The rest of SOUR is as emotional, heartfelt and honest as the lead single. Album opener “brutal” is an unexpected pop/punk vulnerable look at the music industry and at teenage adolescence; and as Olivia is trying to navigate both in a world that is just as cruel as it is kind, this song is two-pronged, as the lyrics hit home no matter which way you slice it.
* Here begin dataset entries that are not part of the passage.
Definition GetAssignees (data : NodeData) : list AssigneeDefinition :=
  match data with
  | NodeDataApproval d => TaskNodeData_Assignees (ApprovalNodeData_Task d)
  | NodeDataHandle d => TaskNodeData_Assignees (HandleNodeData_Task d)
  | _ => []
  end.
Definition GetCCs (data : NodeData) : list CCDefinition :=
  match data with
  | NodeDataApproval d => TaskNodeData_CCs (ApprovalNodeData_Task d)
  | NodeDataHandle d => TaskNodeData_CCs (HandleNodeData_Task d)
  | NodeDataCC d => CCNodeData_CCs d
  | _ => []
  end.

(** ** Kind rules ([shared/kind_rule.go]) *)

Inductive KindRuleFault :=
  | KindRuleOK | KindRuleUnknownKind | KindRuleIDsRequired | KindRuleFormFieldRequired.
Definition HasText (s : option string) : bool :=
  match s with Some t => negb (TrimSpace t ==? "") | None => false end.
Definition CheckKindRule (kind : string) (ids : list string) (formField : option string)
    (selections : gmap string SelectionMode) : KindRuleFault :=
  match selections !! kind with
  | None => KindRuleUnknownKind
  | Some selection =>
      if RequiresIDs selection && (length (NormalizeUniqueIDs ids) =? 0)%nat then KindRuleIDsRequired
      else if RequiresFormField selection && negb (HasText formField) then KindRuleFormFieldRequired
      else KindRuleOK
  end.
(** The built-in kinds with the input they ask for; a host registration of the same
    kind takes precedence. *)
Definition builtinAssigneeSelections : gmap string SelectionMode :=
  list_to_map [(AssigneeUser, SelectionUser); (AssigneeRole, SelectionRole);
    (AssigneeDepartment, SelectionDepartment); (AssigneeSelf, SelectionNone);
    (AssigneeSuperior, SelectionNone); (AssigneeDepartmentLeader, SelectionNone);
    (AssigneeFormField, SelectionFormField)].
Definition builtinCCSelections : gmap string SelectionMode :=
  list_to_map [(CCUser, SelectionUser); (CCRole, SelectionRole); (CCDepartment, SelectionDepartment);
    (CCFormField, SelectionFormField)].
As Olivia fervently cries out that ‘…I’m so insecure, I think, that I’ll die before I drink, and I’m so caught up in the news of who likes me and who hates you, and I’m so tired that I might quit my job, start a new life, and they’d all be so disappointed, ’cause who am I if not exploited? And I’m so sick of seventeen, I’m over this teenage dream, if someone tells me one more time “Enjoy your youth,” I’m gonna cry, and I don’t stick up for myself, I’m anxious and nothing can help, and I wish I’d done this before, and I wish people liked me more…’, we are met with one of the most vulnerable and teen angsty songs of the year- as we enter into Olivia’s psyche and see how stardom has treated her and her well-being. “traitor”, a piano ballad, is similar to “drivers license” in theme, with Olivia honestly singing to her ex and calling him a traitor after moving on from her so quickly; and it’s clear from this song that romantic relationships are the lyrical backbone of this album. “1 step forward, 3 steps back” is testament to this fact, as Olivia vividly details an abusive, toxic relationship (based in reality or fictitious!), as she has also said that “…I really loved that concept of “one step forward, three steps back”—somebody texted it to me once and I was like, “Ooh, that’s really interesting.” I’ve never heard somebody say something like that, so I thought it would be a cool way to describe this toxic, sort of manipulative relationship. But … it can apply to anything, it can apply to any relationship, a friendship, you know, a work relationship. There are so many people who are just wishy-washy and you can sort of get in your head and feel like it’s because of you, but it never is, it’s always them…”; while “déjà vu” has Olivia questioning the validity and the authenticity of her ex’s new relationship, commenting that the things he’s doing with the current girlfriend (movies, going out to specific restaurants, other places) is exactly wat he used to do with her. It’s the second single from SOUR and shows us that Olivia was very shaken and perturbed by her ex moving on with someone else.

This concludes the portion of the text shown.